Segment Start: Data supplied
(** * Experience demultiplexing in the MARL-mpr collectors

    A shallow embedding of the two collection loops of the repository,

    - [graph_env/env/utils/collectors/multi_agent_collector.py]
      ([MultiAgentCollector.collect]) and
    - [graph_env/env/utils/collectors/collective_experience_collector.py]
      ([CollectiveExperienceCollector.collect]),

    and of what surrounds them in the two classes ([_assign_buffer],
    [reset], [_add_extra_info], the fusion of the logger statistics),
    followed by the properties of the specification that concern them and
    by further properties of the same code.

    Python dictionaries are finite maps ([gmap]), Python lists and numpy
    arrays are lists, a raised exception is the [Raise] branch of [result].
    The policy, the vectorised environment and the replay buffer are
    external: the environment (together with the action the policy chose) is
    an oracle giving, for every tick and every global environment id, the
    outcome of [env.step]; of the buffer only the length of the arrays that
    [buffer.add] returns matters to the control flow. *)

From stdpp Require Import gmap list sorting strings.
From Stdlib Require Import ZArith Lia.

Local Open Scope Z_scope.
Local Open Scope nat_scope.

(** ** Exceptions and the error monad *)

Inductive exn : Set :=
| AssertionError
| TypeError
| KeyError
| IndexError
| UnboundLocalError
| ZeroDivisionError.

Inductive result (A : Type) : Type :=
| Ok (a : A)
| Raise (e : exn).
Arguments Ok {A} a.
Arguments Raise {A} e.
(* ===== verification/_CoqProject ===== *)
-Q . S2P
Prelude.v
Sha256.v
Blake2b.v
WorkItem.v
Block.v
Merkle.v
Devfee.v
Worksrc.v
Job.v
SiaStratum.v
Bech32.v
Coinbase.v
Cdouble.v
StratumTarget.v
Decimal.v
Json.v
Cstring.v
Dns.v
Stratum.v
StratumMessages.v
StratumLink.v
Uart.v
Log.v
Framing.v
Observe.v
Pace.v
Gbt.v
Mining.v
Follow.v
WorksrcStratum.v
SelftestBlock.v
SelftestStratum.v
Miner.v
Shares.v
Blocks.v
Live.v
Probe.v
Refine.v
Rfc8259.v
Status.v
(** The loop leaves after the full blocks, whatever the fuel above their number. *)
Lemma full_blocks_spec msg h fuel i :
  Z.of_nat (length msg) < 2 ^ 64 -> (i <= last_block msg)%nat ->
  (last_block msg - i <= fuel)%nat ->
  full_blocks fuel (chain msg h i) (drop (128 * i) msg) (128 * Z.of_nat i)
  = Some (chain msg h (last_block msg), drop (128 * last_block msg) msg,
          128 * Z.of_nat (last_block msg)).
Proof.
  intros Hmsg. destruct (last_block_spec msg) as (Hn & _ & Hn').
  revert i. induction fuel as [|fuel IH]; intros i Hi Hf; cbn [full_blocks];
    rewrite length_drop;
    destruct (Nat.ltb_spec 128 (length msg - 128 * i)) as [Hlt|Hge]; try lia;
    try (replace i with (last_block msg) by lia; done).
  rewrite u64_small by (unfold is_word; lia).
  replace (128 * Z.of_nat i + 128) with (128 * (Z.of_nat i + 1)) by lia.
  rewrite <- block_full by lia. rewrite <- chain_S, drop_drop.
  replace (128 * i + 128)%nat with (128 * S i)%nat by lia.
  replace (128 * (Z.of_nat i + 1)) with (128 * Z.of_nat (S i)) by lia.
  apply IH; lia.
Qed.

(** The code always leaves the loop: [blake2b_nokey] is the chain and its end. *)
Lemma blake2b_nokey_chain msg outlen :
  Z.of_nat (length msg) < 2 ^ 64 ->
  blake2b_nokey msg outlen =
  finish (chain msg (init_h outlen) (last_block msg)) (drop (128 * last_block msg) msg)
    (128 * Z.of_nat (last_block msg)) outlen.
Proof.
  intros Hmsg. destruct (last_block_spec msg) as (_ & Hl & _).
  pose proof (full_blocks_spec msg (init_h outlen) (length msg) 0 Hmsg) as H.
  rewrite Nat.mul_0_r, drop_0 in H.
  change (chain msg (init_h outlen) 0) with (init_h outlen) in H.
  change (128 * Z.of_nat 0) with 0 in H. unfold blake2b_nokey.
  by rewrite H by lia.
Qed.

(** ** Words and bytes throughout *)
Lemma length_init_h outlen : length (init_h outlen) = 8%nat.
Proof. unfold init_h. by rewrite length_insert. Qed.
Lemma words_init_h outlen : (outlen <= 64)%nat -> words (init_h outlen).
Proof.
  intros H. apply Forall_insert; [apply words_IV|].
  repeat apply is_word_lxor; try done; unfold is_word; lia.
Qed.

Lemma block_bytes msg i :
  bytes msg -> (128 * i <= length msg)%nat ->
  bytes (Spec.block msg i) /\ length (Spec.block msg i) = 128%nat.
Proof.
  intros Hb Hi. split.
  - apply Forall_take, Forall_drop, Forall_app. split; [done|]. by apply Forall_replicate.
  - apply length_slice. len.
Qed.

Lemma chain_spec msg h n :
  bytes msg -> words h -> length h = 8%nat ->
  Z.of_nat (length msg) < 2 ^ 64 -> (128 * n <= length msg)%nat ->
  chain msg h n
  = foldl (fun h i => Spec.F h (Spec.block msg i) (128 * (Z.of_nat i + 1)) false) h (seq 0 n)
  /\ words (chain msg h n) /\ length (chain msg h n) = 8%nat.
Proof.
  intros Hb Hh Hl Hm. induction n as [|n IH]; intros Hn; [done|].
  destruct IH as (He & Hw & Hlen); [lia|]. rewrite chain_S, seq_S, foldl_app, <- He.
  destruct (block_bytes msg n Hb) as [Hbb Hbl]; [lia|].
  apply compress_spec; try done. unfold is_word. lia.
Qed.

(** The output loop writes the first [outlen] little-endian bytes of the state. *)
Lemma output_spec h outlen :
  length h = 8%nat -> (outlen <= 64)%nat ->
  (fun i => u8 (h !!! (i / 8)%nat ≫ (8 * Z.of_nat (i mod 8)))) <$> seq 0 outlen
  = take outlen (h ≫= le_bytes 8).
Proof.
  intros Hh Ho. replace (seq 0 outlen) with (take outlen (seq 0 64)).
  2: { rewrite take_seq. f_equal. lia. }
  rewrite fmap_take. f_equal.
  do 8 (destruct h as [|? h]; [discriminate Hh|]). destruct h; [|discriminate Hh].
  reflexivity.
Qed.

Lemma init_h_spec nn :
  (nn <= 64)%nat ->
  init_h nn = <[0%nat := Z.lxor (IV !!! 0%nat) (0x01010000 + Z.of_nat nn)]> IV.
Proof.
  intros H. unfold init_h. do 2 f_equal. symmetry.
  do 65 (destruct nn as [|nn]; [reflexivity|]). lia.
Qed.

Lemma blake2b_nokey_rfc msg outlen :
  bytes msg -> Z.of_nat (length msg) < 2 ^ 64 -> (1 <= outlen <= 64)%nat ->
  blake2b_nokey msg outlen = Spec.blake2b msg outlen.
Proof.
  intros Hb Hm Ho. rewrite blake2b_nokey_chain by done.
  destruct (last_block_spec msg) as (Hlast & _ & _).
  unfold finish, Spec.blake2b. fold (last_block msg). rewrite <- init_h_spec by lia.
  destruct (chain_spec msg (init_h outlen) (last_block msg)) as (He & Hw & Hl);
    try done; [by apply words_init_h; lia|lia|].
  rewrite <- He, <- block_last by lia.
  rewrite length_drop, u64_small by (unfold is_word; lia).
  replace (128 * Z.of_nat (last_block msg) + Z.of_nat (length msg - 128 * last_block msg))
    with (Z.of_nat (length msg)) by lia.
  destruct (block_bytes msg (last_block msg) Hb) as [Hbb Hbl]; [lia|].
  destruct (compress_spec (chain msg (init_h outlen) (last_block msg))
    (Spec.block msg (last_block msg)) (Z.of_nat (length msg)) true) as (<- & _ & Hc);
    try done; [unfold is_word; lia|].
  apply output_spec; [done|lia].
Qed.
Segment End: Data supplied
What you retype should run from the first line of the entries above through the line containing "[buffer.add] returns matters", exactly and in full.

(** * Experience demultiplexing in the MARL-mpr collectors

    A shallow embedding of the two collection loops of the repository,

    - [graph_env/env/utils/collectors/multi_agent_collector.py]
      ([MultiAgentCollector.collect]) and
    - [graph_env/env/utils/collectors/collective_experience_collector.py]
      ([CollectiveExperienceCollector.collect]),

    and of what surrounds them in the two classes ([_assign_buffer],
    [reset], [_add_extra_info], the fusion of the logger statistics),
    followed by the properties of the specification that concern them and
    by further properties of the same code.

    Python dictionaries are finite maps ([gmap]), Python lists and numpy
    arrays are lists, a raised exception is the [Raise] branch of [result].
    The policy, the vectorised environment and the replay buffer are
    external: the environment (together with the action the policy chose) is
    an oracle giving, for every tick and every global environment id, the
    outcome of [env.step]; of the buffer only the length of the arrays that
    [buffer.add] returns matters to the control flow. *)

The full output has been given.